Wer einmal auf einer Buchmesse war, egal ob in Frankfurt oder Leipzig, weiß, daß es dort nicht nur die großen und kleinen seriösen Verlage gibt, sondern auch manches Merkwürdige und Skurrile. So war es etwa in den 60er und 70er Jahren immer sehr unterhaltsam, sich an den sozialistischen und „fortschrittlichen“ Verlagen aufzuhalten: da war von vom biederen, DKP-nahen Pahl-Rugenstein-Verlag bis zum kleinen Maoisten-Grüppchen („KPD-ML“) alles vertreten. Reich gedeckt waren auch die Tische am chinesischen Stand, an dem man sich mit exotisch illustrierten Propagandaschriften eindecken konnte.

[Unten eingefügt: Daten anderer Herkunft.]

Lemma net_progress w s : net_ok w s → finished w ∨ can_move w.
Proof using Hg Hdata.
  intros Hok. pose proof (ok_task _ _ Hok) as Hk.
  destruct (ok_honest _ _ Hok) as [Hf|told Hl ? ? ? Hrd Hco|Hx|asm r q pre Hl Hch Hcur Had Hi Has Hrem Hr0 Hq0
    Hnb Hfl Hsel Hpre Hun Hrd Hts Hin|Hx Hc].
  - right. unfold Coordinators.is_fresh in Hf. destruct (Session.phase s) eqn:Hph; try done.
    + eapply (own_moves w s (Connected (Ok ()))); [done|done|]. unfold session_step. by rewrite Hph.
    + eapply (own_moves w s SendsOk); [done|done|]. unfold session_step. by rewrite Hph.
  - right. apply (looping_moves w s); try done; [apply Hrd|]. intros _. left. rewrite Hco. by destruct told.
  - right. apply (proceed_moves w s); [done|]. destruct Hx as [?|[?|(v & c & ? & _)]]; eauto 6.
  - right. apply (looping_moves w s); try done; [apply Hrd|]. intros Hph. specialize (Hsel Hph).
    destruct (decide (0 < q)) as [Hq|Hq].
    + left. unfold coming. rewrite Hin, answers_cons by done. done.
    + right. rewrite Hun, requests_cons by lia. by destruct pre.
  - destruct Hx as [Hph|Hph]; [right; apply (proceed_moves w s); eauto 6|left].
    split; [done|]. by exists s.
Qed.

(** *** Runs *)

Lemma run_moves_ok ms w s w' :
  net_ok w s → Forall move_ok ms → run_moves g data k w ms = Some w' →
  ∃ s', net_ok w' s' ∧
    Z.of_nat (length (filter (λ m, own m = true) ms)) + net_potential w' s' ≤ net_potential w s.
Proof using Hg Hdata Hbound.
  intros Hok Hms. revert w s Hok. induction Hms as [|m ms Hm _ IH]; intros w s Hok; cbn [run_moves].
  { intros [= <-]. exists s. split; [done|]. rewrite filter_nil. cbn. lia. }
  intros (w1 & Hs & Hrun)%bind_Some. destruct (net_step_ok w s m w1 Hok Hm Hs) as (s1 & Hok1 & Hle & Hlt).
  destruct (IH w1 s1 Hok1 Hrun) as (s' & Hok' & Hle'). exists s'. split; [done|].
  rewrite filter_cons. case_decide; cbn [length]; [specialize (Hlt ltac:(done)); lia|lia].
Qed.

Lemma potential_nonneg w s : net_ok w s → 0 ≤ net_potential w s.
Proof using Hg Hdata.
  intros Hok. destruct (work_nonneg g data Hg Hdata (Shared.tracker (swarm_shared (swarm w))) s
    (ready_session _ _ _ (net_ready w s Hok))) as (? & ? & ?).
  unfold net_potential, potential, backlog, greetings.
  assert (0 ≤ rank s) by (unfold rank; destruct (Session.phase s); lia).
  destruct (over s), (Session.choked s); lia.
Qed.

Lemma start_net_ok sh peers :
  initial g sh → Shared.control sh = Running → verifies g data (Shared.tracker sh) →
  NoDup peers → Z.of_nat (length peers) + 1 < 2 ^ 32 → (k < length peers)%nat →
  ∃ s, net_ok (start_net g sh peers) s ∧ net_potential (start_net g sh peers) s = 22 + 7 * total_blocks g.
Proof using Hg Hdata.
  intros Hi Hc Hv Hnd Hlen Hk. apply lookup_lt_is_Some in Hk as [a Ha].
  exists (new_session g a). split.
  - constructor; try done.
    + by apply run_tasks_inv.
    + cbn. rewrite <-list_fmap_compose. cbn. by rewrite list_fmap_id.
    + cbn. by rewrite list_lookup_fmap, Ha.
    + by apply honest_fresh.
  - unfold net_potential, potential. cbn. unfold left_over, greetings, backlog, unread, unrequested. cbn.
    destruct Hi as (_ & _ & _ & Hh & _). rewrite (to_fetch_new g Hg _ Hh). lia.
Qed.
End net_liveness.

(** *** What the only task delivers *)

Section authentic.
Context {A : Type} `{Sha1} `{Countable A}.
Context (g : Geometry.t) (data : list byte).
Context (Hg : Geometry.wf g) (Hdata : Z.of_nat (length data) = Geometry.total_length g).
Context (Hbound : BLOCK_SIZE * total_blocks g < 2 ^ 64).
Implicit Types (sh : Shared.t Bitfield.t A) (s : Session.t Bitfield.t A).

Definition authentic (v : VerifiedPiece.t) : Prop :=
  VerifiedPiece.data v = piece_bytes g data (VerifiedPiece.index v).

(** The moves of the pair only add to what was sent. *)
Lemma own_step_sent k (w : Net A) m w' :
  own m = true → net_step g data k w m = Some w' →
  Shared.rx_open (swarm_shared (swarm w')) = Shared.rx_open (swarm_shared (swarm w)) ∧
  Shared.sent (swarm_shared (swarm w)) `prefix_of` Shared.sent (swarm_shared (swarm w')) ∧
  (Shared.rx_open (swarm_shared (swarm w)) = false →
   Shared.sent (swarm_shared (swarm w')) = Shared.sent (swarm_shared (swarm w))).
Proof using.
  intros Hm Hstep. destruct m as [| |e|a]; cbn [net_step] in Hstep; [..|done].
  - apply bind_Some in Hstep as (s0 & _ & Hstep). destruct (accepted s0); [|done].
    by apply bind_Some in Hstep as (x & _ & [= <-]).
  - destruct (Seeder.in_transit (seeder w)); [done|].
    apply bind_Some in Hstep as (v' & Hs & [= <-]). by eapply swarm_step_prefix; [|exact Hs].
  - destruct (own_event e); [|done]. apply bind_Some in Hstep as (v' & Hs & [= <-]).
    by eapply swarm_step_prefix; [|exact Hs].
Qed.

(** In a swarm of one task everything sent is the seeder's data. *)
Lemma sole_step (w : Net A) s m w' :
  net_ok g data 0 w s → length (sessions (swarm w)) = 1%nat → move_ok m →
  net_step g data 0 w m = Some w' → Forall authentic (Shared.sent (swarm_shared (swarm w))) →
  length (sessions (swarm w')) = 1%nat ∧ Forall authentic (Shared.sent (swarm_shared (swarm w'))).
Proof using Hg Hdata.
  intros Hok Hone Hm Hstep Hall. pose proof (ok_task _ _ _ _ _ Hok) as Hk.
  assert (∀ e v', swarm_step g (swarm w) (Task 0 e) = Some v' →
    length (sessions v') = 1%nat ∧ Forall authentic (Shared.sent (swarm_shared v'))) as Htask.
  { intros e v'. cbn [swarm_step]. rewrite Hk. cbn. intros ([sh' s'] & Hs & [= <-])%bind_Some. cbn.
    rewrite length_insert. split; [done|].
    destruct (session_step_sent g _ _ _ _ _ Hs) as [_ [->|(v & c & Hph & ->)]]; [done|]. cbn.
    destruct (Shared.rx_open _); [|done]. apply Forall_app. split; [done|]. constructor; [|done].
    destruct (ok_honest _ _ _ _ _ Hok) as [|? Hl|Hx|? ? ? ? Hl|]; try by wrong_phase Hph.
    destruct Hx as [Hx|[Hx|(v' & c' & Hx & Hv)]]; [congruence..|].
    rewrite Hph in Hx. by injection Hx as <- <-. }
  destruct m as [| |e|a]; cbn [net_step] in Hstep.
  - apply bind_Some in Hstep as (s0 & _ & Hstep). destruct (accepted s0); [|done].
    by apply bind_Some in Hstep as (x & _ & [= <-]).
  - destruct (Seeder.in_transit (seeder w)); [done|].
    apply bind_Some in Hstep as (v' & Hs & [= <-]). by apply (Htask _ _ Hs).
  - destruct (own_event e); [|done]. apply bind_Some in Hstep as (v' & Hs & [= <-]). by apply (Htask _ _ Hs).
  - destruct a as [[|j] e|c|]; cbn [other_action Nat.eqb negb] in Hstep; try done; cbn [swarm_step] in Hstep.
    + rewrite lookup_ge_None_2 in Hstep by lia. done.
    + cbn in Hstep. by injection Hstep as <-.
Qed.

Lemma sole_run ms (w : Net A) s w' :
  net_ok g data 0 w s → length (sessions (swarm w)) = 1%nat → Forall move_ok ms →
  run_moves g data 0 w ms = Some w' → Forall authentic (Shared.sent (swarm_shared (swarm w))) →
  Forall authentic (Shared.sent (swarm_shared (swarm w'))).
Proof using Hg Hdata Hbound.
  intros Hok Hone Hms. revert w s Hok Hone.
  induction Hms as [|m ms Hm _ IH]; intros w s Hok Hone; cbn [run_moves]; [by intros [= <-]|].
  intros (w1 & Hs & Hrun)%bind_Some Hall.
  destruct (net_step_ok g data 0 Hg Hdata Hbound w s m w1 Hok Hm Hs) as (s1 & Hok1 & _ & _).
  destruct (sole_step w s m w1 Hok Hone Hm Hs Hall) as [Hone1 Hall1].
  by apply (IH w1 s1).
Qed.
End authentic.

Später waren es esoterische und religiöse Kleinverlage aller Art, die eine Abwechslung im seriösen Allerlei boten. Wenn ihre Zahl in den letzten Jahren auch kleiner geworden ist, so wird man doch immer noch fündig. Von der letzten Buchmesse habe ich eine kleine Broschüre mit dem Titel „Die Wahrheit über die Kreuzigung Jesu“ von einem gewissen Hadhrat Mirza Nasir Ahmad (1909-82) mitgebracht. Er war, wie es in dem Heftchen heißt, „der dritte Kalif der Ahmadiyya Muslim Jamaat“ und weiß, wie es der Titel schon andeutet, alles über Jesus:
Er widerlegt klar und kraftvoll die Grundlagen des heutigen christlichen Glaubens und Denkens.
Denn in Wirklichkeit ist Jesus gar nicht gekreuzigt worden:
Er wurde jedoch bewußtlos und wurde in diesem Zustand vom Kreuz abgenommen. Seine Wunden wurde mit einer Salbe behandelt. Er wurde so gepflegt, daß er bald schon in der Lage war umherzugehen.
Diese heilende „Salbe von Jesus“ sei, so der Autor,
in mehr als eintausend gewichtigen medizinischen Büchern
erwähnt worden.
Was geschah nun mit dem geheilten Jesus?
Der weise Plan Gottes rettete ihn vor dem Kreuzestod. Doch jetzt hatte Jesus seine Pflicht, den Juden zu predigen, erfüllt, sein Mitgefühl für sie war erschöpft. Nachdem Jesus von Gott eröffnet worden war, dass die zehn verlorenen jüdischen Stämme nach Indien ausgewandert seien, brach er nach Indien auf.
Dort wurde er zu einer Art Buddha, kam auch nach Tibet und wurde endlich in Kaschmir in der Stadt Srinagar unter dem Namen Yuz Asaf begraben.
Und wer’s nicht glaubt, zahlt einen Taler.